Segment Start: Dataset

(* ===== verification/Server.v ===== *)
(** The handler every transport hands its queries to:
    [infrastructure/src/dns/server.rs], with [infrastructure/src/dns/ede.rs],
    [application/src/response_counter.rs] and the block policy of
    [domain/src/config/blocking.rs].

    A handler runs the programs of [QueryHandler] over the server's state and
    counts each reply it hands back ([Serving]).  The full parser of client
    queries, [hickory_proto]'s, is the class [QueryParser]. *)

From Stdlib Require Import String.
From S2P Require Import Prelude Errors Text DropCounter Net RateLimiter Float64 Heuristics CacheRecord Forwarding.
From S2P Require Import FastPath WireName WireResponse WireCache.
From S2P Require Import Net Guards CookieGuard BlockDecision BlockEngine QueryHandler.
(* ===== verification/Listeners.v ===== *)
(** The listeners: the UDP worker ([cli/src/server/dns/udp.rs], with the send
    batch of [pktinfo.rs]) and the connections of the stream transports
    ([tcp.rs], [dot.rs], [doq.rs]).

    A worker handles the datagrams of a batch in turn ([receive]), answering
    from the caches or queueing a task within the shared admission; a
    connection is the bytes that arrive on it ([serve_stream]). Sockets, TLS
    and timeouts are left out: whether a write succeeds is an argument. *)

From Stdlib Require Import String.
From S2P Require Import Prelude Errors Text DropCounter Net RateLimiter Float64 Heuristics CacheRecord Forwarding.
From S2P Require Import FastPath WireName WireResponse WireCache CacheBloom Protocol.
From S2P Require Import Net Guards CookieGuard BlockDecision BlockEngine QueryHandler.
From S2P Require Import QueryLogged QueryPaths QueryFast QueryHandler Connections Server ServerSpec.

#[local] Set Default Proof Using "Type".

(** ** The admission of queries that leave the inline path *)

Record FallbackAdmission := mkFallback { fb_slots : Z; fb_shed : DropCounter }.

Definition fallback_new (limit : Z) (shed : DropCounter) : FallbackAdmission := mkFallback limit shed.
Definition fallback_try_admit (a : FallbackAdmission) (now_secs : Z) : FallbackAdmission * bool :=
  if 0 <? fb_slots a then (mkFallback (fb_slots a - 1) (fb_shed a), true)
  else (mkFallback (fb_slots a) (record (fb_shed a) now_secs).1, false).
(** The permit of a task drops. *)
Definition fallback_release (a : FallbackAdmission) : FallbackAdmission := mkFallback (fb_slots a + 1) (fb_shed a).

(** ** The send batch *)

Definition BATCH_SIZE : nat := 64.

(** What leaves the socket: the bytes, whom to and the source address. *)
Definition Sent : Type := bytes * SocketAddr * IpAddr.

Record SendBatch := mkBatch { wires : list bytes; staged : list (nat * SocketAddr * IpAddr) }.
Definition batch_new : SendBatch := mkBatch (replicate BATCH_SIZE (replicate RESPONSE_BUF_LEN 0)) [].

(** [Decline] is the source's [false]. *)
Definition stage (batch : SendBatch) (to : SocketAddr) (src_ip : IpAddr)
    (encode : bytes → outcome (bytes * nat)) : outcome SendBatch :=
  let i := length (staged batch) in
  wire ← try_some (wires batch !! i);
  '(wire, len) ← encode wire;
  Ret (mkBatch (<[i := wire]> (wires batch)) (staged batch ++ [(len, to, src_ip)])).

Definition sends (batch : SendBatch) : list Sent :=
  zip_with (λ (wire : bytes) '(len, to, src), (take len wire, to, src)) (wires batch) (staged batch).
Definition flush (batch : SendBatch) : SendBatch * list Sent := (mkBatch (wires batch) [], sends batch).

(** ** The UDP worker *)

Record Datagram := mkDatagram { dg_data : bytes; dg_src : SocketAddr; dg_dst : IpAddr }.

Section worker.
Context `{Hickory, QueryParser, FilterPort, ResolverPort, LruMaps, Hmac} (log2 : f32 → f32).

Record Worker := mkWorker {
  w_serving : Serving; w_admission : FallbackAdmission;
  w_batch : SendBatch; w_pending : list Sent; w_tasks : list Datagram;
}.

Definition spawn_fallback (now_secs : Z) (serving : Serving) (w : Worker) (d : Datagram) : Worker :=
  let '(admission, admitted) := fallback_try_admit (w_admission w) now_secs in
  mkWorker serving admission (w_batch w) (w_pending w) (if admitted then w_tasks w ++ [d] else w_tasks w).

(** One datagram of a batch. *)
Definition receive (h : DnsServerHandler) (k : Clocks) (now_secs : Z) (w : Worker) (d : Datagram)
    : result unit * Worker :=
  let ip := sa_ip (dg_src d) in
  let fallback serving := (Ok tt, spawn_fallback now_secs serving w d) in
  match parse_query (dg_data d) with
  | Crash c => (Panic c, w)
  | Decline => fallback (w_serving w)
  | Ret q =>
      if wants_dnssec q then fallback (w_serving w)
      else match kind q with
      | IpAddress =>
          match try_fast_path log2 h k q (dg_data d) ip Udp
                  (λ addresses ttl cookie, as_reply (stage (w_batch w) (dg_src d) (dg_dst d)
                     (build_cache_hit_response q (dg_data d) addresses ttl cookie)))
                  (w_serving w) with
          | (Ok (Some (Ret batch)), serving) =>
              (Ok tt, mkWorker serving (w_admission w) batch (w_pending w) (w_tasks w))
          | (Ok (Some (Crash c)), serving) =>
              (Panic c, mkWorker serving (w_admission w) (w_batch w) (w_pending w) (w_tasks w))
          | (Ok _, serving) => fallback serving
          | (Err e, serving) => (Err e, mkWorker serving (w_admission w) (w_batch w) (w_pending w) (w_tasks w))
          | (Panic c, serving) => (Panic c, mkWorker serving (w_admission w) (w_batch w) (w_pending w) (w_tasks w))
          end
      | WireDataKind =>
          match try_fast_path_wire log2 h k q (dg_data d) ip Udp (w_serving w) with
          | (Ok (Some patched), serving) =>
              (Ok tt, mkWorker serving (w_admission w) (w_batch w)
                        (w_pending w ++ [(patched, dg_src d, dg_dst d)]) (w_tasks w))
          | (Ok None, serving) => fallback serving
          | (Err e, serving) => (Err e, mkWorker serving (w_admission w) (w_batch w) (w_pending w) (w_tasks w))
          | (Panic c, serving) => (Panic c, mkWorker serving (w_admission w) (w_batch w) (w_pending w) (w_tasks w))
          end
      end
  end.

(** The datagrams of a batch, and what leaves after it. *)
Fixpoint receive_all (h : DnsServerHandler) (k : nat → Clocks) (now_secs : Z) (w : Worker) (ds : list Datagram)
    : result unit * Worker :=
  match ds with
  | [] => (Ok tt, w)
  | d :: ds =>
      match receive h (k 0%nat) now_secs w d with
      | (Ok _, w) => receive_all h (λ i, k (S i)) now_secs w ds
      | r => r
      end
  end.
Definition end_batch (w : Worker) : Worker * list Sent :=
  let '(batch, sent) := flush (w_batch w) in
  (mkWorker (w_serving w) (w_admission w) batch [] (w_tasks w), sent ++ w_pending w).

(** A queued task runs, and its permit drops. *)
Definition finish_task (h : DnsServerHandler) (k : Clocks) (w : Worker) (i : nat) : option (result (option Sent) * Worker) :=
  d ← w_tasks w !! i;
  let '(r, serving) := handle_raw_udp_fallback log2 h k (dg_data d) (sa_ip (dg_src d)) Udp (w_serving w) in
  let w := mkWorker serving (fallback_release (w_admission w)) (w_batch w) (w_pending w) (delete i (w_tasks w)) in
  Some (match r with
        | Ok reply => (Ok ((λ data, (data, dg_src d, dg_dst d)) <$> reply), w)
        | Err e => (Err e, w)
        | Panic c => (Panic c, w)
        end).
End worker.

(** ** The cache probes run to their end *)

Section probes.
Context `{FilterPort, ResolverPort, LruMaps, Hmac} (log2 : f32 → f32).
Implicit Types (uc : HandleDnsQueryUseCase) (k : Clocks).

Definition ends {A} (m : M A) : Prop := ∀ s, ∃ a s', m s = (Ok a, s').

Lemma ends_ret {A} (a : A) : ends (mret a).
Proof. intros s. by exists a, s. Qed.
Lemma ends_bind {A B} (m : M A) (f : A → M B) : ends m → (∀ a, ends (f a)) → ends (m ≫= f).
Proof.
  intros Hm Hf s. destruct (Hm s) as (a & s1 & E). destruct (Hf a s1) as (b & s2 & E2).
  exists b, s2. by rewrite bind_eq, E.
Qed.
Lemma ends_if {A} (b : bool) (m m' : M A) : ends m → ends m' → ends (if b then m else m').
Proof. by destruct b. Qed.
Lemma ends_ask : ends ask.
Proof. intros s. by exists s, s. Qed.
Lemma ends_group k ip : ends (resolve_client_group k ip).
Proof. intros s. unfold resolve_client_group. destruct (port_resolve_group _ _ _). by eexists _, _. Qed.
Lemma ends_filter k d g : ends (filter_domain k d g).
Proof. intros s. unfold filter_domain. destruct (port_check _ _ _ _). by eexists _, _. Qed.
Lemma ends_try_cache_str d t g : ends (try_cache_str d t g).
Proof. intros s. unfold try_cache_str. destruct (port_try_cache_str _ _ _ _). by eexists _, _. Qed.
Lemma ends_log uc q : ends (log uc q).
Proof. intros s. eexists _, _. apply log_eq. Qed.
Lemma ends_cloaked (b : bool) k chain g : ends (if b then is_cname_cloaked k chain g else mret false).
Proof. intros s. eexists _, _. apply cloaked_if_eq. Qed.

Segment End: Dataset
Segment Start: Dataset

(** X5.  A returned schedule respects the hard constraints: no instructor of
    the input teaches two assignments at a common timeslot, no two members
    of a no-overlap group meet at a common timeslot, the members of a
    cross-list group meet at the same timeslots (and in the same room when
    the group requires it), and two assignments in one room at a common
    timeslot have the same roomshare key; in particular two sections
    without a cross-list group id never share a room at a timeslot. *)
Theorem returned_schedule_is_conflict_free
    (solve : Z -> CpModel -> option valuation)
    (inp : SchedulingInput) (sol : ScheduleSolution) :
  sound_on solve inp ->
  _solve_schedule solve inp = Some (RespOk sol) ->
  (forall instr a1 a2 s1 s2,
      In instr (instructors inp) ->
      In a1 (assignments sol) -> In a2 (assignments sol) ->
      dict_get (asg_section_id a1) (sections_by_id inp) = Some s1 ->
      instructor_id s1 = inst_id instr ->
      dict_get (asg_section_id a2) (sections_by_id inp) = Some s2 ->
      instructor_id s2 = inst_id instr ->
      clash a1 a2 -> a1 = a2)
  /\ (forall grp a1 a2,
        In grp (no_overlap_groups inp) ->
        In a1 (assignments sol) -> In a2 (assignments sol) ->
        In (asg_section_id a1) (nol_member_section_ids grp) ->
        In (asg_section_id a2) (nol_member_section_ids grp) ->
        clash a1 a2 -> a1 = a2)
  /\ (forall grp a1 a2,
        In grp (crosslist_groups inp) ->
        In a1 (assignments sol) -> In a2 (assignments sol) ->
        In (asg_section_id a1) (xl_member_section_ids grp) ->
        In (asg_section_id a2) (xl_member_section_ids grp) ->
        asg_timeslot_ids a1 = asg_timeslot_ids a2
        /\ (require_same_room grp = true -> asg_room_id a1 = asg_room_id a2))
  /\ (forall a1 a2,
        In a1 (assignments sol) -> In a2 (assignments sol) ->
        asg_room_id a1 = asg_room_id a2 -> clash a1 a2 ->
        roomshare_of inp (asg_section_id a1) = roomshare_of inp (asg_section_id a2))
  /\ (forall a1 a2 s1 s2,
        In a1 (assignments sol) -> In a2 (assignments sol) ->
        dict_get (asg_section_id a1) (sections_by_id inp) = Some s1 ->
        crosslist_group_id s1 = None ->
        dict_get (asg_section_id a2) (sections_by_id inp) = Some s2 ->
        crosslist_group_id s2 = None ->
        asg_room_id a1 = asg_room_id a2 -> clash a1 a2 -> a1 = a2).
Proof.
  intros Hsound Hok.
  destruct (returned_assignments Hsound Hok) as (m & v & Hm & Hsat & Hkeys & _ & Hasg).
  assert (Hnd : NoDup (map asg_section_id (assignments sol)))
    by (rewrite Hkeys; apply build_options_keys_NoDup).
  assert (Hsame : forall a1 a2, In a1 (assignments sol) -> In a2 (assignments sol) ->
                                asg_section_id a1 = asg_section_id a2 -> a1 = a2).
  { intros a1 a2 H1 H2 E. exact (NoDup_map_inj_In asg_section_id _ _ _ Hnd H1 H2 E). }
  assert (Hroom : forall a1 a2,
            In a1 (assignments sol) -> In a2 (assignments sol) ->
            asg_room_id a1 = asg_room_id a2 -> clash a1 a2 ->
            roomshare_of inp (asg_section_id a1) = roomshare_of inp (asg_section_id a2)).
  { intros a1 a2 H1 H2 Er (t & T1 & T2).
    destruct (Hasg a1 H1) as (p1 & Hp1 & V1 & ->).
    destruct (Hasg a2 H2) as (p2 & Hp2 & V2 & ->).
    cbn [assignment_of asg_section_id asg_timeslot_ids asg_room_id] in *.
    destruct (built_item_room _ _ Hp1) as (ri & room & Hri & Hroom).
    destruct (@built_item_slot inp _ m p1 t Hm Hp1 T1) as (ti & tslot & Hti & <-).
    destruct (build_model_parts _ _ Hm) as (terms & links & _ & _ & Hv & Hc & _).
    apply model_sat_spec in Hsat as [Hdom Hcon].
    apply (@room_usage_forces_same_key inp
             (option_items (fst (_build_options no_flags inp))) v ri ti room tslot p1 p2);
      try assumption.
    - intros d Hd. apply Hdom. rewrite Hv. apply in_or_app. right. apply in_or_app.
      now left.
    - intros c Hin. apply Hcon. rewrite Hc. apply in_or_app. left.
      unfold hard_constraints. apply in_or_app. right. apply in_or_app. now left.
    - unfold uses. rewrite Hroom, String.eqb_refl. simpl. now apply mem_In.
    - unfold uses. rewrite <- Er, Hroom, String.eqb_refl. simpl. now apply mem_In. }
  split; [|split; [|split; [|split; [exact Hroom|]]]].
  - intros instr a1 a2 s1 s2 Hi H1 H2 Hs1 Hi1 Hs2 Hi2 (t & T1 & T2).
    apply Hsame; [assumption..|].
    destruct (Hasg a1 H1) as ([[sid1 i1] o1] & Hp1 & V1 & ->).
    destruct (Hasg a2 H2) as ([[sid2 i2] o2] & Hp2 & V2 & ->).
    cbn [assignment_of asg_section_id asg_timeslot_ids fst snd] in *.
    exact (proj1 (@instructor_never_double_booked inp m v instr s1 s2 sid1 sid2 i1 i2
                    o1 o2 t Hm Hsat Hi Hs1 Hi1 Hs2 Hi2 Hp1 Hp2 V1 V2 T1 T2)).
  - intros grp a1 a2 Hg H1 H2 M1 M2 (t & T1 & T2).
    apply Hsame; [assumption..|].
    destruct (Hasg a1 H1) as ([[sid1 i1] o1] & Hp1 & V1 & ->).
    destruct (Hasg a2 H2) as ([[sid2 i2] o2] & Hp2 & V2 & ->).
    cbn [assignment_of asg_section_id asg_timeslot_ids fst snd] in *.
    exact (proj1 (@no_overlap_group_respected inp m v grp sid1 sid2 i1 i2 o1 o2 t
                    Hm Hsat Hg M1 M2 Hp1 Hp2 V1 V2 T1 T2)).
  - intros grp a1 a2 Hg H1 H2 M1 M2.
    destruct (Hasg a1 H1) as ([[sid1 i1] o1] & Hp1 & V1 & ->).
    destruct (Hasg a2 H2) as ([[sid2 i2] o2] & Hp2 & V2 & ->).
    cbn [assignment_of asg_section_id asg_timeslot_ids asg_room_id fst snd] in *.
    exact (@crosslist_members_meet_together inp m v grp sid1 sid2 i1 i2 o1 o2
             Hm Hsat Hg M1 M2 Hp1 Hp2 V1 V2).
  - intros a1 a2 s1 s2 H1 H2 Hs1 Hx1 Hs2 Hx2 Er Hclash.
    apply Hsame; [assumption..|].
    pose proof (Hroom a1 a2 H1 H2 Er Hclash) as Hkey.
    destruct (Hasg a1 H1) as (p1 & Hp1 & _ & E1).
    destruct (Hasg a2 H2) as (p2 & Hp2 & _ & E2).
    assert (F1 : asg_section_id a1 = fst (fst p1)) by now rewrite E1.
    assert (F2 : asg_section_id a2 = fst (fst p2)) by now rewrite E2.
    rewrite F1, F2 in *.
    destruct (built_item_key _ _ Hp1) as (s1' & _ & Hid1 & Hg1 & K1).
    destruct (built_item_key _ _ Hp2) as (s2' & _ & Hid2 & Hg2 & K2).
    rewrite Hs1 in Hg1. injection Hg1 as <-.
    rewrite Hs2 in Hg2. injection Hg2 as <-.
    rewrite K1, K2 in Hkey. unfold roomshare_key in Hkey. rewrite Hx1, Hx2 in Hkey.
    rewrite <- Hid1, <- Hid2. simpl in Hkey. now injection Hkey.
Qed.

Segment End: Dataset

§ **Work instruction**: An exact copy of the lines above, from the one containing "wire ← try_some (wires batch !! i);" down to the one containing "Definition receive (h" and including both, is the whole answer; retype it and nothing else.

§ **Answer to the problem**:
  wire ← try_some (wires batch !! i);
  '(wire, len) ← encode wire;
  Ret (mkBatch (<[i := wire]> (wires batch)) (staged batch ++ [(len, to, src_ip)])).

Definition sends (batch : SendBatch) : list Sent :=
  zip_with (λ (wire : bytes) '(len, to, src), (take len wire, to, src)) (wires batch) (staged batch).
Definition flush (batch : SendBatch) : SendBatch * list Sent := (mkBatch (wires batch) [], sends batch).

(** ** The UDP worker *)

Record Datagram := mkDatagram { dg_data : bytes; dg_src : SocketAddr; dg_dst : IpAddr }.

Section worker.
Context `{Hickory, QueryParser, FilterPort, ResolverPort, LruMaps, Hmac} (log2 : f32 → f32).

Record Worker := mkWorker {
  w_serving : Serving; w_admission : FallbackAdmission;
  w_batch : SendBatch; w_pending : list Sent; w_tasks : list Datagram;
}.

Definition spawn_fallback (now_secs : Z) (serving : Serving) (w : Worker) (d : Datagram) : Worker :=
  let '(admission, admitted) := fallback_try_admit (w_admission w) now_secs in
  mkWorker serving admission (w_batch w) (w_pending w) (if admitted then w_tasks w ++ [d] else w_tasks w).

(** One datagram of a batch. *)
Definition receive (h : DnsServerHandler) (k : Clocks) (now_secs : Z) (w : Worker) (d : Datagram)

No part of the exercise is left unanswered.